Das Flechten von Weidengerten entwickelte sich Mitte des 19. Jahrhunderts zu einem eigenständigen Gewerbe, was nicht zuletzt dadurch bedingt war, dass einerseits in den Auen der Wolga und ihrer linksufrigen Zuflüsse zahlreiche Weiden wuchsen und andererseits auf den Märkten von Astrachan eine große Nachfrage nach Körben herrschte, in denen sich Gemüse, Obst oder Fisch transportieren ließen. Nachdem lange Zeit vor allem einfache und grob geformte Körbe aus ungeputzten grünen Gerten gefertigt worden waren, kamen Anfang des 20. Jahrhunderts auch aus von der Rinde befreiten Gerten geflochtene Varianten auf («weiße Flechtung»).
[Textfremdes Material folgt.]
(** X9.  When the three listings succeed, the resolver makes exactly these
    calls, in this order: the deployments, one pod listing per deployment
    with its selector, the stateful sets, one pod listing per stateful
    set, all pods of the namespace; it prints nothing and the count it
    returns is the number of pods of the namespace, not of the result. *)
Theorem GetUniquePods_calls (ds ss : list Workload) (items : list coreV1.Pod) (w : World) :
  ListDeployments (k8sexec.Clientset k8s) ns = inr ds ->
  ListStatefulSets (k8sexec.Clientset k8s) ns = inr ss ->
  ListPods (k8sexec.Clientset k8s) ns "" = inr items ->
  exists uniquePods w',
    k8sexec.GetUniquePods k8s w = (Done (Z.of_nat (length items), uniquePods, None), w')
    /\ trace w' = trace w ++ [CallListDeployments ns] ++ map selectorCall ds
                    ++ [CallListStatefulSets ns] ++ map selectorCall ss
                    ++ [CallListPods ns ""]
    /\ printed w' = printed w.
Proof.
  intros Hds Hss Hitems. unfold k8sexec.GetUniquePods.
  erewrite mbind_Done; [| unfold k8sexec.GetDeployments; step_run; reflexivity].
  rewrite Hds.
  destruct (workloads_loop_trace ds ([], ∅) (logged w (CallListDeployments ns)))
    as (st1 & w1 & Hloop1 & Htrace1 & Hprinted1).
  erewrite mbind_Done by exact Hloop1.
  erewrite mbind_Done; [| unfold k8sexec.GetStatefulSets; step_run; reflexivity].
  rewrite Hss.
  destruct (workloads_loop_trace ss (st1.1, ∅) (logged w1 (CallListStatefulSets ns)))
    as (st2 & w2 & Hloop2 & Htrace2 & Hprinted2).
  erewrite mbind_Done by exact Hloop2.
  erewrite mbind_Done; [| unfold k8sexec.GetPods; step_run; reflexivity].
  rewrite Hitems. eexists _, _. split; [reflexivity |]. split.
  - simpl. rewrite Htrace2. simpl. rewrite Htrace1. simpl. by rewrite <- !app_assoc.
  - simpl. rewrite Hprinted2. simpl. by rewrite Hprinted1.
Qed.

End ResolverMore.

Section ResolverMembers.

Variable k8s : k8sexec.K8SExec.
Variables ds ss : list Workload.
Variable items : list coreV1.Pod.

Hypothesis Hds : ListDeployments (k8sexec.Clientset k8s) (k8sexec.Namespace k8s) = inr ds.
Hypothesis Hss : ListStatefulSets (k8sexec.Clientset k8s) (k8sexec.Namespace k8s) = inr ss.
Hypothesis Hitems : ListPods (k8sexec.Clientset k8s) (k8sexec.Namespace k8s) "" = inr items.

Lemma filter_none {A : Type} (P : A -> Prop) `{forall x, Decision (P x)} (l : list A) :
  (forall x, x ∈ l -> ~ P x) -> filter P l = [].
Proof.
  induction l as [|x l IH]; intros Hnone; [done |].
  rewrite filter_cons, decide_False by (apply Hnone; by left).
  apply IH. intros y Hy. apply Hnone. by right.
Qed.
Neben Körben wurden auch Tische und Stühle, Kinderwagen, Vasen, Schatullen und Regale geflochten. Im Wolgagebiet gab es drei Orte, an denen sich das Flechten aus rindenfreien Gerten lernen ließ: die Schule des Grafen Olsufjew in dem im Gouvernement Saratow gelegenen Dorf Achmat (1896–1912), die Kolonie Brabander (1902–1914) und die im Gouvernement Samara gelegene Kolonie Preiss (1913–1914). Anfang des 20. Jahrhunderts gab es mehrere Werkstätten. Darüber hinaus waren in den deutschen Dörfern etwa 4.000 Personen in Heimarbeit mit dem Flechten beschäftigt, davon 70% erwachsene Männer, 20% Heranwachsende und 10% Frauen. Geflochtene Möbel und Kinderwagen wurden oft mit Strohgeflechten verziert. Pro Jahr wurden auf den Messen und Märkten mehrere Zehntausend Körbe und mehrere Tausend Regale und Sessel verkauft.
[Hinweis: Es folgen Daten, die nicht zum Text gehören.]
(** X11. [authenticate_user] returns a user's info only for an active
    account whose stored hash bcrypt accepts for the password; the call then
    sets that user's [last_login] to the time of the call and changes
    nothing else in the store. *)
Theorem authenticate_user_success (s s' : db) (username password : string)
    (now : datetime) (info : dict) :
  authenticate_user checkpw s username password now = (s', Some info) ->
  exists user,
    select_user s username = Some user
    /\ Users.is_active user = true
    /\ checkpw password (Users.password_hash user) = true
    /\ info = user_info user
    /\ select_user s' username = Some (with_last_login now user)
    /\ map forget_login (users s') = map forget_login (users s)
    /\ chat_sessions s' = chat_sessions s
    /\ messages s' = messages s
    /\ user_analytics s' = user_analytics s.
Proof.
  intros Hauth. apply authenticate_user_some in Hauth.
  destruct Hauth as [user [Hsel [Hact [Hpw [Hinfo Hs']]]]].
  rewrite update_last_login_eq in Hs'. subst s'.
  exists user. split; [exact Hsel |]. split; [exact Hact |].
  split; [exact Hpw |]. split; [exact Hinfo |].
  split; [| split; [| repeat split]].
  - unfold select_user in *. cbn [users].
    rewrite find_set_last_login, Hsel.
    cbn [option_map]. unfold set_last_login, with_last_login.
    rewrite String.eqb_refl. reflexivity.
  - cbn [users]. rewrite map_map. apply map_ext. intros u.
    apply forget_set_last_login.
Qed.

(** X12. A login that succeeds was for an active user with the right
    password; afterwards the session state is authenticated, holds that
    user's info and the new session id, the session id was not in use
    before and its row, owned by that user, is in the store; the greeting
    names the user.  From then on [require_auth] lets the caller through,
    and [require_role] lets it through for exactly the role of the user's
    row and stops it for every other role. *)
Theorem login_user_success (s s' : db) (ss ss' : session_state)
    (username password uuid : string) (now : datetime) (msg : string) :
  login_user checkpw s ss username password uuid now
  = (s', ss', Ok (true, msg)) ->
  exists user,
    select_user s username = Some user
    /\ Users.is_active user = true
    /\ checkpw password (Users.password_hash user) = true
    /\ is_authenticated ss' = true
    /\ get_current_user ss' = Some (user_info user)
    /\ get_current_session_id ss' = Some uuid
    /\ session_id_taken s uuid = false
    /\ In (ChatSessions.mk uuid (Users.user_id user) now now)
          (chat_sessions s')
    /\ msg = "Welcome back, " ++ Users.full_name user ++ "!"
    /\ require_auth ss' = Proceed
    /\ forall r,
         (Users.role user = r -> require_role ss' r = Proceed)
         /\ (Users.role user <> r ->
             require_role ss' r
             = Stop ("🚫 This feature is only available for " ++ r ++ "s")).
Proof.
  unfold login_user.
  destruct (String.eqb username "" || String.eqb password "");
    [discriminate |].
  destruct (authenticate_user checkpw s username password now)
    as [s1 [info|]] eqn:Hauth; [| discriminate].
  apply authenticate_user_some in Hauth.
  destruct Hauth as [user [Hsel [Hact [Hpw [Hinfo Hs1]]]]].
  subst info s1. rewrite create_chat_session_eq.
  unfold session_id_taken. rewrite update_last_login_eq. cbn [chat_sessions].
  destruct (existsb _ (chat_sessions s)) eqn:Htaken; [discriminate |].
  intros H. inversion H; subst s' ss' msg; clear H.
  exists user. split; [exact Hsel |]. split; [exact Hact |].
  split; [exact Hpw |]. split; [reflexivity |]. split; [reflexivity |].
  split; [reflexivity |]. split; [reflexivity |].
  split; [cbn [chat_sessions]; apply in_or_app; right; left; reflexivity |].
  split; [reflexivity |]. split; [reflexivity |].
  intros r. unfold require_role, require_auth. simpl. split.
  - intros H. rewrite H, String.eqb_refl. reflexivity.
  - intros H. apply String.eqb_neq in H. rewrite H. reflexivity.
Qed.

(** X13. When the generated session id is already in use, [login_user] of
    a user with the right password ends in the IntegrityError of
    [create_chat_session], after the session state has been marked
    authenticated: it holds the user's info and still the session id it had
    before, and no session row was added. *)
Theorem login_user_session_id_collision (s : db) (ss : session_state)
    (username password uuid : string) (now : datetime) (user : Users.row) :
  username <> "" -> password <> "" ->
  select_user s username = Some user ->
  Users.is_active user = true ->
  checkpw password (Users.password_hash user) = true ->
  session_id_taken s uuid = true ->
  exists s',
    login_user checkpw s ss username password uuid now
    = (s', mkss true (Some (user_info user)) (current_session_id ss),
       Raise IntegrityError)
    /\ chat_sessions s' = chat_sessions s.
Proof.
  intros Hu Hp Hsel Hact Hpw Htaken. unfold login_user.
  apply String.eqb_neq in Hu, Hp. rewrite Hu, Hp. simpl.
  unfold authenticate_user. rewrite Hsel, Hact, Hpw. simpl.
  rewrite create_chat_session_eq.
  unfold session_id_taken in *. simpl. rewrite Htaken.
  eexists. split; reflexivity.
Qed.

(** X14. After [logout_user] nobody is authenticated, whatever the state
    was: there is no current user and no current session id, [require_auth]
    and [require_role] stop for every role, every key starting with [chat_]
    is gone and the other keys are kept with their values, in order. *)
Theorem logout_user_closes {V} (ss : session_state)
    (others : list (string * V)) :
  let ss' := fst (logout_user ss others) in
  let others' := snd (logout_user ss others) in
  is_authenticated ss' = false
  /\ get_current_user ss' = None
  /\ get_current_session_id ss' = None
  /\ (forall r, require_role ss' r = require_auth ss'
                /\ require_auth ss' <> Proceed)
  /\ (forall kv, In kv others'
                 <-> In kv others /\ String.prefix "chat_" (fst kv) = false)
  /\ others' = filter (fun kv => negb (String.prefix "chat_" (fst kv)))
                      others.
Proof.
  simpl. split; [reflexivity |]. split; [reflexivity |].
  split; [reflexivity |].
  split; [intros r; split; [reflexivity | discriminate] |].
  split; [| reflexivity].
  intros kv. rewrite filter_In, negb_true_iff. reflexivity.
Qed.

(** ** Registration, once more *)


(** X16. In a reachable store a user who has just registered starts at
    zero: [get_user_analytics] for the new user id reports no queries and
    no last query date. *)
Theorem new_user_starts_at_zero (s s' : db)
    (username email password confirm_password role full_name : string)
    (department : option string) (uuid salt : string) (now : datetime)
    (msg : string) :
  reachable hashpw checkpw s ->
  register_user hashpw s username email password confirm_password role
                full_name department uuid salt now = (s', (true, msg)) ->
  user_id_taken s' uuid = true
  /\ get_user_analytics s' uuid
     = [ ("total_queries", VInt 0); ("text_queries", VInt 0);
         ("image_queries", VInt 0); ("last_query_date", VNone) ].
Proof.
  intros Hr Hreg. unfold register_user in Hreg.
  destruct (validate username email password confirm_password full_name);
    [discriminate |].
  rewrite create_user_eq in Hreg.
  destruct (user_id_taken s uuid) eqn:Hid; [discriminate |].
  destruct (username_taken s username); [discriminate |].
  destruct (email_taken s email); [discriminate |].
  destruct (CHECK_role role); [| discriminate].
  simpl in Hreg. inversion Hreg; subst s'; clear Hreg. split.
  - unfold user_id_taken. simpl. rewrite existsb_app. simpl.
    rewrite String.eqb_refl. apply orb_true_iff. right. reflexivity.
  - unfold get_user_analytics, select_analytics. simpl.
    rewrite find_app_none.
    + simpl. rewrite String.eqb_refl. reflexivity.
    + destruct (find _ (user_analytics s)) as [a|] eqn:F; [| reflexivity].
      exfalso. apply find_some in F. destruct F as [Hin Ha].
      apply String.eqb_eq in Ha.
      apply (in_map UserAnalytics.user_id) in Hin.
      rewrite (counters_match_users_reachable s Hr) in Hin.
      apply in_map_iff in Hin. destruct Hin as [u [Hu Hin]].
      assert (user_id_taken s uuid = true) as Ht.
      { unfold user_id_taken. apply existsb_exists. exists u.
        split; [exact Hin |]. apply String.eqb_eq. congruence. }
      congruence.
Qed.

(** ** The callers in [app.py] *)

(** X17. [process_text_query] records the exchange whether or not the
    generation succeeded: for a logged-in user of a reachable store with a
    session id, and a fresh message id, it ends without error, adds the user
    entry and the assistant entry to the chat history, appends one text
    message to the ledger and raises the user's total and text counters by
    1, the image counter staying as it was. *)
Theorem process_text_query_records (s : db) (ss : session_state)
    (chat_history : list dict) (query response : string) (success : bool)
    (uuid : string) (now : datetime) (sid : string) (info : dict) :
  reachable hashpw checkpw s ->
  get_current_session_id ss = Some sid ->
  sid <> "" ->
  get_current_user ss = Some info ->
  user_id_taken s (dict_str info "user_id") = true ->
  message_id_taken s uuid = false ->
  let uid := dict_str info "user_id" in
  exists s',
    process_text_query s ss chat_history query response success uuid now
    = (s',
       (chat_history ++ [chat_entry "user" query;
                         chat_entry "assistant" response])%list,
       None)
    /\ messages s'
       = (messages s ++ [Messages.mk uuid sid uid "text" (Some query) None
                                     response now])%list
    /\ dict_int (get_user_analytics s' uid) "total_queries"
       = dict_int (get_user_analytics s uid) "total_queries" + 1
    /\ dict_int (get_user_analytics s' uid) "text_queries"
       = dict_int (get_user_analytics s uid) "text_queries" + 1
    /\ dict_int (get_user_analytics s' uid) "image_queries"
       = dict_int (get_user_analytics s uid) "image_queries".
Proof.
  intros Hr Hsid Hne Hinfo Huser Hfresh uid.
  unfold process_text_query. rewrite Hsid, Hinfo.
  apply String.eqb_neq in Hne. rewrite Hne.
  rewrite save_message_eq, Hfresh. cbn [CHECK_message_type negb orb].
  replace (String.eqb "text" "text" || String.eqb "text" "image")
    with true by reflexivity.
  cbn [negb]. eexists. split; [reflexivity |]. split; [reflexivity |].
  pose proof (reachable_users_have_counters hashpw checkpw s Hr uid Huser)
    as Hsome.
  unfold get_user_analytics, select_analytics in *. cbn [user_analytics].
  rewrite find_record_query.
  destruct (find _ (user_analytics s)) as [a|] eqn:F; [| congruence].
  apply find_some in F. destruct F as [_ F].
  cbn [option_map]. unfold record_query. fold uid. rewrite F.
  unfold dict_int. simpl. repeat split; lia.
Qed.

Lemma consistent_reachable (s : db) :
  reachable hashpw checkpw s -> Forall consistent (user_analytics s).
Proof.
  revert s. apply reachable_invariant.
  - constructor.
  - exact consistent_change.
Qed.

Lemma platform_entry_counts r :
  dict_int (platform_entry r) "text_queries"
  = match snd r with Some a => UserAnalytics.text_queries a | None => 0 end
  /\ dict_int (platform_entry r) "image_queries"
     = match snd r with Some a => UserAnalytics.image_queries a | None => 0 end.
Proof.
  destruct r as [u [a|]]; unfold dict_int; simpl; [| split; reflexivity].
  unfold py_or. simpl.
  destruct (Z.eqb_spec (UserAnalytics.text_queries a) 0) as [E1|E1];
    destruct (Z.eqb_spec (UserAnalytics.image_queries a) 0) as [E2|E2];
    simpl; split; congruence.
Qed.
Insbesondere in den in Sibirien und Orenburg gelegenen deutschen Siedlungen waren zudem zahlreiche Handwerker im Nebenerwerb tätig, die für den Eigenbedarf Betten, Schränke, Vitrinen, Wiegen, Truhen, Stühle, Kinderspielzeug oder Haushaltsgeräte anfertigten. Außerdem übten vor allem Frauen zahlreiche handarbeitliche Tätigkeiten wie zum Beispiel das Stopfen und Flicken von Kleidung, das Häkeln oder das Spitzenklöppeln aus.